Polish PM confirms willingness to veto EU budget
WARSAW (POLAND) – Polish Prime Minister Mateusz Morawiecki confirmed to German Chancellor Angela Merkel on Friday that Poland was ready to veto the new European Union budget in a dispute over EU efforts to link the allocation of funds to respect for the rule of law.
The dispute has seen Poland and Hungary block 1.8 trillion euros (1.61 trillion pounds) worth of EU funds, including hundreds of billions due to be disbursed soon to help pull the bloc out of a double-dip recession caused by a second wave of COVID-19.
“I… reaffirmed our readiness to veto the new budget if we do not find a solution that is good for the EU as a whole, not just for some of its members,” Morawiecki wrote on his Facebook page.
The European Union is currently investigating the nationalist governments of Poland and Hungary for undermining the independence of their judiciaries and media. Brussels has sought to attach conditions to the disbursement of EU cash.
“Today I told the (German) chancellor that Poland expects further work to find a solution as soon as possible that would guarantee the rights of all Member States and respect treaty procedures,” Morawiecki wrote.

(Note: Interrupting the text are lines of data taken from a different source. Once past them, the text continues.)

(* ===== verification/Clients.v ===== *)
(** * The clients of the database, the object store and the queue

    How [Db::connect] ([src/infra/db.rs]), [ObjectStorage::new] ([src/infra/storage.rs])
    and [QueueClient::new] ([src/infra/queue.rs]) set up their clients from the
    configuration: endpoints, credentials, and the limits on how long a call may take.
    What the SDK reads from its environment is the interface [AwsEnv]. *)

From S2P Require Import Prelude Text Sql Http Middleware Config Queue Startup.
From stdpp Require Import pretty.
From stdpp Require Import options.

#[local] Open Scope Z_scope.

(** ** The pool *)

Record PoolOptions := mkPoolOptions {
  max_connections : Z; acquire_timeout : Z; idle_timeout : Z; max_lifetime : Z; after_connect : string }.

Section pool.
Context `{IpLib}.
(** The options; [after_connect] is the statement every new connection runs. *)
Definition pool_options (config : AppConfig) : PoolOptions :=
  let statement_timeout_ms := statement_timeout_ms (db_statement_timeout_seconds config) in
  mkPoolOptions (db_max_connections config) (seconds (db_connect_timeout_seconds config))
    (seconds (db_idle_timeout_seconds config)) (seconds (db_max_lifetime_seconds config))
    ("SET statement_timeout = " +:+ pretty (Z.to_N statement_timeout_ms)).
End pool.

(** The longest a statement may run: PostgreSQL takes 0 for no limit. *)
Definition statement_limit (config_seconds : Z) : option Z :=
  let ms := statement_timeout_ms config_seconds in if ms =? 0 then None else Some (ms * 1000).

(** Statements are limited to the configured time, except by a configured 0, and by a
    number of seconds whose milliseconds do not fit 64 bits, which wraps around. *)
Lemma statement_limit_exact n : 0 ≤ n < 2 ^ 64 →
  (0 < n → n * 1000 < 2 ^ 64 → statement_limit n = Some (seconds n)) ∧ statement_limit 0 = None ∧
  statement_limit (2 ^ 61) = None.
Proof.
  intros Hn. unfold statement_limit, statement_timeout_ms, seconds. split; [|split; reflexivity].
  intros H0 Hw. rewrite Z.mod_small by lia. destruct (Z.eqb_spec (n * 1000) 0); [lia|]. f_equal. lia.
Qed.

(** ** The AWS clients *)

Record TimeoutConfig := mkTimeouts { connect_timeout : Z; operation_attempt_timeout : Z; operation_timeout : Z }.

(** Keys given by the configuration, or a provider of the default chain. *)
Inductive CredentialsProvider := Keys (access secret : string) | Chain (source : string).

(** [aws_config::defaults(..).region(..).load()]. *)
Record SharedConfig := mkShared { sh_region : option string; sh_credentials : option CredentialsProvider }.
Class AwsEnv := load : string → SharedConfig.

Record ClientConfig := mkClient {
  cc_region : option string; cc_endpoint : string; cc_timeouts : TimeoutConfig;
  cc_path_style : bool; cc_credentials : option CredentialsProvider }.

Section aws.
Context `{IpLib} `{AwsEnv}.

Definition storage_timeouts : TimeoutConfig := mkTimeouts (seconds 5) (seconds 60) (seconds 120).
Definition storage_config (config : AppConfig) : ClientConfig :=
  let shared_config := load (s3_region config) in
  mkClient (sh_region shared_config) (s3_endpoint config) storage_timeouts (s3_force_path_style config)
    (sh_credentials shared_config).
(** [ObjectStorage::new]. *)
Record ObjectStorage := mkObjectStorage { os_client : ClientConfig; os_bucket : string }.
Definition object_storage (config : AppConfig) : ObjectStorage :=
  mkObjectStorage (storage_config config) (s3_bucket config).

Definition queue_timeouts : TimeoutConfig := mkTimeouts (seconds 5) (seconds 30) (seconds 60).
(** Explicit keys when there are any, otherwise the default chain. *)
Definition queue_credentials (config : AppConfig) : option CredentialsProvider :=
  if negb (is_empty (sqs_access_key config)) then Some (Keys (sqs_access_key config) (sqs_secret_key config))
  else sh_credentials (load (queue_region config)).
Definition queue_config (config : AppConfig) : ClientConfig :=
  mkClient (Some (queue_region config)) (queue_endpoint config) queue_timeouts false (queue_credentials config).
(** [QueueClient::new], with the answers of the service to [get_queue_url] and
    [create_queue]. *)
Record Queue := mkQueue { qc_client : ClientConfig; qc_name : string; qc_url : string }.
Definition queue_client (config : AppConfig) (found : QueueClient.UrlReply) (create : QueueClient.CreateReply) :
    Result string Queue :=
  match QueueClient.resolve_url found create with
  | Ok queue_url => Ok (mkQueue (queue_config config) (queue_name config) queue_url)
  | Err err => Err err
  end.

(** The keys of the configuration reach the queue's client and no other: an empty access
    key leaves both clients to the default chain. *)
Lemma client_credentials config found create q :
  queue_client config found create = Ok q →
  cc_credentials (os_client (object_storage config)) = sh_credentials (load (s3_region config)) ∧
  cc_credentials (qc_client q) =
    if is_empty (sqs_access_key config) then sh_credentials (load (queue_region config))
    else Some (Keys (sqs_access_key config) (sqs_secret_key config)).
Proof using Type.
  unfold queue_client. destruct (QueueClient.resolve_url _ _); [|done]. intros [= <-]. split; [done|]. simpl.
  unfold queue_credentials. by destruct (is_empty _).
Qed.

(** [QUEUE_VISIBILITY_TIMEOUT_SECONDS], the attribute of a queue the service creates. *)
Definition QUEUE_VISIBILITY_TIMEOUT : Z := seconds 300.

(** The long poll of the worker fits into one attempt, and an attempt into a call. *)
Lemma timeouts_nest :
  seconds POLL_WAIT_SECONDS < operation_attempt_timeout queue_timeouts < operation_timeout queue_timeouts ∧
  connect_timeout queue_timeouts < operation_attempt_timeout queue_timeouts ∧
  connect_timeout storage_timeouts < operation_attempt_timeout storage_timeouts < operation_timeout storage_timeouts.
Proof. by vm_compute. Qed.
End aws.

On Thursday he held talks in Budapest with Hungarian Prime Minister Viktor Orban. The two allies issued a joint declaration saying the EU could not attach rule-of-law conditions to funds unless the bloc changed its founding treaty.
Polish government spokesman Piotr Muller told state-run news agency PAP on Friday Morawiecki had sent European Commission President Ursula von der Leyen a second letter concerning the attempt to link the funds to rule-of-law concerns.